I have to thank my friend Shirley for this. She told me the secret many years ago, and it has made a difference in my marriage. It’s really not a secret at all; I had heard this advice before, but somehow when she explained it, it made sense to me.
Here’s what she said. Sex is a physical need for men. The desire builds up and must be released. So, she advised me, have sex with your husband when he asks. Even if you don’t feel like it. That’s it. That’s all she said. She didn’t say it was my “wifely duty” or anything like that.
Now, before I am accused of telling woman to be subservient to men, believe me I’m not. I’m a card-carrying, Gloria Steinham, Ms. Magazine feminist. I grew up in the era of burning bras and “I am Woman, hear me roar.” I’m no doormat.
I’m just saying that sex is a big part of a successful marriage. It’s not the only thing of course. Having good sex does not guarantee a good marriage. If there are other issues, sex won’t fix them. No, good sex does not guarantee a good marriage, but I’ll bet every happy marriage includes a good sex life.
But there’s another side to this coin. Men, if you want your woman to enjoy sex, you have to do it right. It’s not all about you. She needs to have a good time. And that means one thing, and it starts with a “C”. If you don’t know how to do it, learn. Google it or buy a book. Don’t try to learn from porn; they don’t do it right. Don’t slap the kitty. If you can learn to keep the kitty purring, your wife will chase you into the bedroom, I promise you.
Why is this so important? Because men love sex. As Shirley told me, it’s a physical thing for them. So, if you are not having sex with your spouse, someone else probably is.
I understand that when the kids come along, we get tired and don’t feel like it. A marriage goes through peaks and valleys in this way. It doesn’t take very long, however, and if done correctly, both parties feel better afterwards.
If you think this does not apply to your marriage, then you are wearing blinders. I can hear the excuses and rationalizations. No, your marriage is not an exception.
I had a good friend who pretty much stopped having regular sex with her husband after her daughter was born. (Her daughter is now 20). She said her husband didn’t mind. Perhaps he didn’t. Every Sunday he went to the club to get a steam.
I do not mean to say that I condone adultery; not at all. I’m just saying that you should not neglect this part of your marriage.
Years ago I worked with a young, attractive blonde woman, who was probably in her twenties at the time. She had married her high school sweetheart. She seemed pretty confident that she had a good marriage. I had no reason to doubt her until she made an off-hand comment that sent a red flag shooting up the flagpole.
She was talking about her husband’s upcoming birthday and was describing the plans she had made to celebrate. Then she said: “Of course, there’s the obligatory birthday sex.”
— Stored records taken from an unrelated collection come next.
Lemma verify_is_a_dry_run_witness :
  quiet Exec deployed_world (Verify stormy engine deployed_id deployed_world).2.
Proof.
  pose proof (verify_is_a_dry_run stormy engine deployed_id deployed_world) as H.
  destruct (Verify stormy engine deployed_id deployed_world) as [res w']. exact (proj1 H).
Defined.
End Witnesses.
What? Obligatory sex? There’s something wrong in this marriage. And indeed there was. He left her for another woman just a couple of years later. I ran into her ex and his new wife. He was beaming and she looked at him with the most adoring eyes. You could tell she thought he hung the moon. (No pun intended.)
If you are not willing to have sex with your spouse, someone else probably is. And it’s not just the sex—it’s the intimacy that grows from it that’s important too. Sex brings you closer together, both literally and figuratively.
Another time, I was talking to a different friend. She had been married a long time. She was telling me about her recent vacation and how great it was. And then she said:
“X was bugging me so I had sex first thing to get it out of the way so I could enjoy myself.”
Another red flag. A couple of years later I ran into her after not having seen her for about a year. She told me she was divorced. She said her husband just up and served her with divorce papers right out of the blue.
“Were you surprised?” I asked.
“Yes,” she said.
I wasn’t. And sure enough, he had another woman waiting in the wings.
This is all just my opinion, mind you. I’m not an expert on marriage. But I do know a thing or two about happiness, if you get my drift.